À chaque pas de son enquête, Malko retombait sur la police de Singapour. Linda s’éloigna et il remonta dans la Datsun. Automatiquement, il prit la direction de la « Singapore River ». Le plus facile était évidemment de s’arrêter à Hill Street, à l’ambassade U.S. Et de ne pas se risquer dans Hokkien Street où un nouveau piège mortel l’attendait peut-être.

Mais il enfila sans ralentir South Bridge Road et tourna à gauche dans l’étroite Hokkien Street.


* * *

L’estomac un peu serré, Malko gara la Datsun à l’entrée de Hokkien Street. Il n’y avait pas de trottoir. Seulement, des emplacements marqués à la peinture blanche pour le stationnement. Il avait à peine mis pied à terre qu’une contractuelle se rua sur lui pour lui faire payer ses 50 cents. Avec son chapeau de paille dont les bords étaient rabattus sur les côtés comme des œillères de cheval, ce qui lui ôtait toute vision latérale, et lui donnait une curieuse allure… Singapour en fourmillait. Actives comme des insectes et incorruptibles.
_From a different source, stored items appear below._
Lemma node_transport_speaks endpoint timeout (fails : Z * string -> Prop) :
  (forall n, down (pe_host endpoint) n = true -> fails (n + 1, EmptyString)) ->
  @speaks _ node_transport coded_json endpoint timeout (fun _ => True) fails node.
Proof using.
  intros Hf id method parameters body net _ Hid _ Hd. unfold round_trip, timed, http_connect, http_write, http_read.
  cbn [node_transport]. apply wp_bind. unfold wp at 1. destruct (down _ net.1) eqn:Edown; [by apply Hf|].
  apply wp_bind. unfold wp at 1, wp. cbn [http_request rq_body fst snd]. left.
  assert (parse body = Ok (payload id method parameters)) as Ep.
  { destruct (coded_json_total (payload id method parameters)) as (text & Ed & Et). congruence. }
  unfold node_reply. rewrite Ep. cbn [payload json_find find_member String.eqb Ascii.eqb Bool.eqb].
  destruct (coded_json_total (JObject [("id", JNumber id); ("jsonrpc", JString "2.0"); ("result", node method parameters)]))
    as (text & -> & Et). split; [done|]. split; [done|]. eexists. split; [exact Et|].
  eexists _, id. repeat split; [by apply u64_uint64|done].
Qed.
End Node.

(** ** The demonstration chain behind such a node *)

Definition header_json (h : BlockHeader) : json := JObject [
  ("hash", hex_hash (bh_hash h)); ("nonce", JNumber 0); ("number", quantity (bh_number h));
  ("parentHash", hex_hash (bh_parentHash h)); ("timestamp", quantity (bh_timestamp h))].

Definition log_json (log : RpcLog) : json := JObject [
  ("address", JString (AddressToHex (lg_address log) true));
  ("blockHash", hex_hash (lg_blockHash log));
  ("blockNumber", quantity (lg_blockNumber log));
  ("data", JString (Encode (lg_data log) true));
  ("logIndex", quantity (lg_logIndex log));
  ("removed", JBool (lg_removed log));
  ("topics", JArray (hex_hash <$> lg_topics log));
  ("transactionHash", hex_hash (lg_transactionHash log));
  ("transactionIndex", quantity (lg_transactionIndex log))].

Definition member_text (field : string) (value : json) : string :=
  match json_find field value with Some (JString s) => s | _ => EmptyString end.

(** The number a parameter denotes. *)
Definition block_parameter (text : string) : Z := match FromHex text with Ok k => value_ k | Throw _ => 0 end.

Definition demo_node (method : string) (parameters : json) : json :=
  match parameters with
  | JArray [] => if String.eqb method "eth_chainId" then quantity (U 1) else quantity (U 11)
  | JArray [filter] =>
      if String.eqb (member_text "address" filter) (AddressToHex (cc_pool sample_contracts) true)
      then JArray (log_json <$> demo_logs (block_parameter (member_text "fromBlock" filter)))
      else JArray []
  | JArray (JString number :: _) => header_json (demo_header (block_parameter number))
  | _ => JNull
  end.
Lemma RequireFreshPrice_Ok price updatedAt maxAge t asset :
  0 <= t < 2 ^ 64 ->
  RequireFreshPrice price updatedAt maxAge t asset = Ok tt <-> fresh price updatedAt maxAge t.
Proof.
  intros Ht. unfold RequireFreshPrice, fresh, IsZero.
  pose proof (uval_range price). pose proof (uval_range updatedAt). pose proof (uval_range maxAge).
  destruct (Z.eqb_spec (value_ price) 0), (Z.eqb_spec (value_ updatedAt) 0),
    (Z.eqb_spec (value_ maxAge) 0); cbn [orb]; try (split; [done|lia]).
  destruct (ToUint64 updatedAt) as [u|] eqn:Eu; msimpl.
  - apply ToUint64_Ok in Eu as [-> Hu]. destruct (ToUint64 maxAge) as [a|] eqn:Ea; msimpl.
    + apply ToUint64_Ok in Ea as [-> Ha].
      destruct (Z.ltb_spec t (value_ updatedAt)); cbn [orb]; [split; [done|lia]|].
      rewrite u64_small by lia. destruct (Z.ltb_spec (value_ maxAge) (t - value_ updatedAt));
        (split; [try done; lia | try done; lia]).
    + split; [done|]. intros (_ & _ & Ha & _).
      enough (ToUint64 maxAge = Ok (value_ maxAge)) by congruence. apply ToUint64_Ok. lia.
  - split; [done|]. intros (_ & Hu & _).
    enough (ToUint64 updatedAt = Ok (value_ updatedAt)) by congruence. apply ToUint64_Ok. lia.
Qed.

(** The value of collateral and of debt in USD with 18 decimals. *)
Definition collateral_wad (m : MarketSnapshot) (weth : Z) : Z := weth * value_ (mk_wethPrice m) / 10 ^ 8.
Definition debt_wad (m : MarketSnapshot) (usdc : Z) : Z := usdc * value_ (mk_usdcPrice m) * 10000.

Lemma DebtValue_Ok x p v : DebtValue x p = Ok v <-> value_ v = value_ x * value_ p * 10000.
Proof.
  unfold DebtValue. split.
  - intros H. invert_bind. exact_values. constants. lia.
  - intros H. pose proof (uval_range v). pose proof (uval_range x). pose proof (uval_range p).
    destruct (mul_fits x p) as (q & Eq & Vq); [nia|]. rewrite Eq. msimpl. apply mul_Ok.
    constants. lia.
Qed.

Lemma CollateralValue_Ok x p v : CollateralValue x p = Ok v <-> value_ v = value_ x * value_ p / 10 ^ 8.
Proof. unfold CollateralValue. rewrite MathLemmas.MulDivDown_Ok. constants. lia. Qed.

(** The exact meaning of a successful evaluation of a position with debt. *)
Definition evaluated (p : Position) (m : MarketSnapshot) (t : Z) (r : PositionRisk) : Prop :=
  let cv := collateral_wad m (value_ (po_wethCollateral p)) in
  let dv := debt_wad m (value_ (po_usdcDebt p)) in
  fresh (mk_wethPrice m) (mk_wethPriceUpdatedAt m) (mk_wethMaxPriceAge m) t
  /\ fresh (mk_usdcPrice m) (mk_usdcPriceUpdatedAt m) (mk_usdcMaxPriceAge m) t
  /\ value_ (pr_collateralValue r) = cv /\ value_ (pr_debtValue r) = dv
  /\ value_ (pr_maxBorrow r) = cv * 7500 / 10000
  /\ value_ (pr_healthFactor r) = cv * 8000 / 10000 * 10 ^ 18 / dv
  /\ (pr_liquidatable r = true <-> cv * 8000 / 10000 < dv).

Lemma health_below_wad a d : 0 <= a -> 0 < d -> (a * 10 ^ 18 / d < 10 ^ 18 <-> a < d).
Proof.
  intros Ha Hd. split; intros H.
  - destruct (Z.lt_ge_cases a d) as [|Hge]; [done|]. exfalso.
    assert (10 ^ 18 <= a * 10 ^ 18 / d); [|lia]. apply Z.div_le_lower_bound; nia.
  - apply Z.div_lt_upper_bound; nia.
Qed.

Lemma Evaluate_debt p m t r :
  0 <= t < 2 ^ 64 -> value_ (po_usdcDebt p) <> 0 -> Evaluate p m t = Ok r ->
  pr_position r = p /\ evaluated p m t r.
Proof.
  intros Ht Hd. unfold Evaluate, IsZero. destruct (Z.eqb_spec (value_ (po_usdcDebt p)) 0); [done|].
  intros H. invert_bind. destruct a, a0.
  apply RequireFreshPrice_Ok in Hb, Hb0; [|done|done]. apply CollateralValue_Ok in Hb1.
  apply DebtValue_Ok in Hb2. exact_values. split; [done|].
  constants.
  unfold evaluated, collateral_wad, debt_wad. cbn. pose proof (uval_range (po_usdcDebt p)).
  destruct Hb0 as (Hp & ?). repeat (split; [by rewrite ?Hb5, ?Hb4, ?Hb3, ?Hb2, ?Hb1|]).
  unfold u_ltb. rewrite Z.ltb_lt, Wad_value, Hb5, Hb4, Hb1, Hb2.
  pose proof (uval_range (po_wethCollateral p)). pose proof (uval_range (mk_wethPrice m)).
  apply health_below_wad; [|nia]. apply Z.div_pos; [|lia]. apply Z.mul_nonneg_nonneg; [|lia].
  apply Z.div_pos; nia.
Qed.

(** ** Accrued interest *)

(** The borrow rate per year, with 27 decimals, at a utilization. *)
Definition rate_ray (utilization : Z) : Z :=
  if utilization <=? 8 * 10 ^ 26 then 2 * 10 ^ 25 + utilization * (8 * 10 ^ 25) / (8 * 10 ^ 26)
  else 10 ^ 26 + (utilization - 8 * 10 ^ 26) * 10 ^ 27 / (2 * 10 ^ 26).

Lemma rate_ray_bounds u : 0 <= u <= 10 ^ 27 -> 2 * 10 ^ 25 <= rate_ray u <= 11 * 10 ^ 26.
Proof.
  intros Hu. unfold rate_ray. destruct (Z.leb_spec u (8 * 10 ^ 26)).
  - split; [pose proof (Z.div_pos (u * (8 * 10 ^ 25)) (8 * 10 ^ 26)); lia|].
    assert (u * (8 * 10 ^ 25) / (8 * 10 ^ 26) <= 8 * 10 ^ 25); [|lia].
    apply Z.div_le_upper_bound; lia.
  - split; [pose proof (Z.div_pos ((u - 8 * 10 ^ 26) * 10 ^ 27) (2 * 10 ^ 26)); lia|].
    assert ((u - 8 * 10 ^ 26) * 10 ^ 27 / (2 * 10 ^ 26) <= 10 ^ 27); [|lia].
    apply Z.div_le_upper_bound; lia.
Qed.

(** [ProjectedBorrowIndex] as a formula over the integers. *)
Definition accrued_index (m : MarketSnapshot) (t : Z) : Z :=
  let index := value_ (mk_borrowIndex m) in
  let debt := MathLemmas.cdiv (value_ (mk_totalScaledUsdcDebt m) * index) (10 ^ 27) in
  let utilization := debt * 10 ^ 27 / (value_ (mk_availableUsdcLiquidity m) + debt) in
  let elapsed := t - value_ (mk_lastInterestTimestamp m) in
  if (value_ (mk_totalScaledUsdcDebt m) =? 0) || (elapsed <=? 0) then index
  else index * (10 ^ 27 + rate_ray utilization * elapsed / 31536000) / 10 ^ 27.

Lemma ProjectedBorrowIndex_Ok m t i :
  0 <= t < 2 ^ 64 -> ProjectedBorrowIndex m t = Ok i -> value_ i = accrued_index m t.
Proof.
  intros Ht. unfold ProjectedBorrowIndex, accrued_index, DebtAtIndex, IsZero.
  destruct (Z.eqb_spec (value_ (mk_totalScaledUsdcDebt m)) 0); cbn [orb]; [by intros [= <-]|].
  intros H. invert_bind. apply ToUint64_Ok in Hb as [-> Hl].
  pose proof (uval_range (mk_lastInterestTimestamp m)).
  destruct (Z.leb_spec t (value_ (mk_lastInterestTimestamp m)));
    destruct (Z.leb_spec (t - value_ (mk_lastInterestTimestamp m)) 0); try lia; [by simplify_eq|].
  invert_bind. rewrite u64_small in Hb3 by lia. unfold rate_ray.
  exact_values. rewrite U_value in Hb3 by lia. constants.
  rewrite Hb0, Hb in Hb1. rewrite <-Hb1. rewrite H, Hb4, Hb3. do 5 f_equal.
  unfold u_leb in Hb2. rewrite OptimalUtilization_value in Hb2.
  destruct (Z.leb_spec (value_ a1) (8 * 10 ^ 26)); invert_bind; exact_values; constants.
  - by rewrite Hb2, Hb5.
  - rewrite Hb2, Hb5, Hb8, Hb7, Hb6. reflexivity.
Qed.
Il se dirigea vers le restaurant décrit par Linda. Il ne pouvait pas se tromper. Il n’y en avait qu’un avec une porte et une vitrine. Les autres étaient des stands en plein air où on mangeait la cuisine des pauvres.

Il poussa la porte et reçut une bouffée d’odeur de cuisine. Le restaurant était plein. Uniquement des Chinois à des tables rondes. Les murs de faïence blanche ne payaient pas de mine.

Malko s’avança jusqu’au fond. Un de ceux qui déjeunaient là était un espion de Linda. L’ami de l’homme de Pétain Street. Il parcourut la salle des yeux et vit Ah You.

Ce ne pouvait être que lui, d’après la description de Linda. Un énorme Chinois en maillot de corps, débordant de sa chaise, les cheveux tombant dans les yeux presque invisibles à cause de la graisse, mais certainement très jeune. Il lapait sa soupe à grandes cuillerées, l’entrecoupant de poignées de nouilles chinoises. Cinq autres Chinois se trouvaient à sa table. Ils mangeaient tous en silence.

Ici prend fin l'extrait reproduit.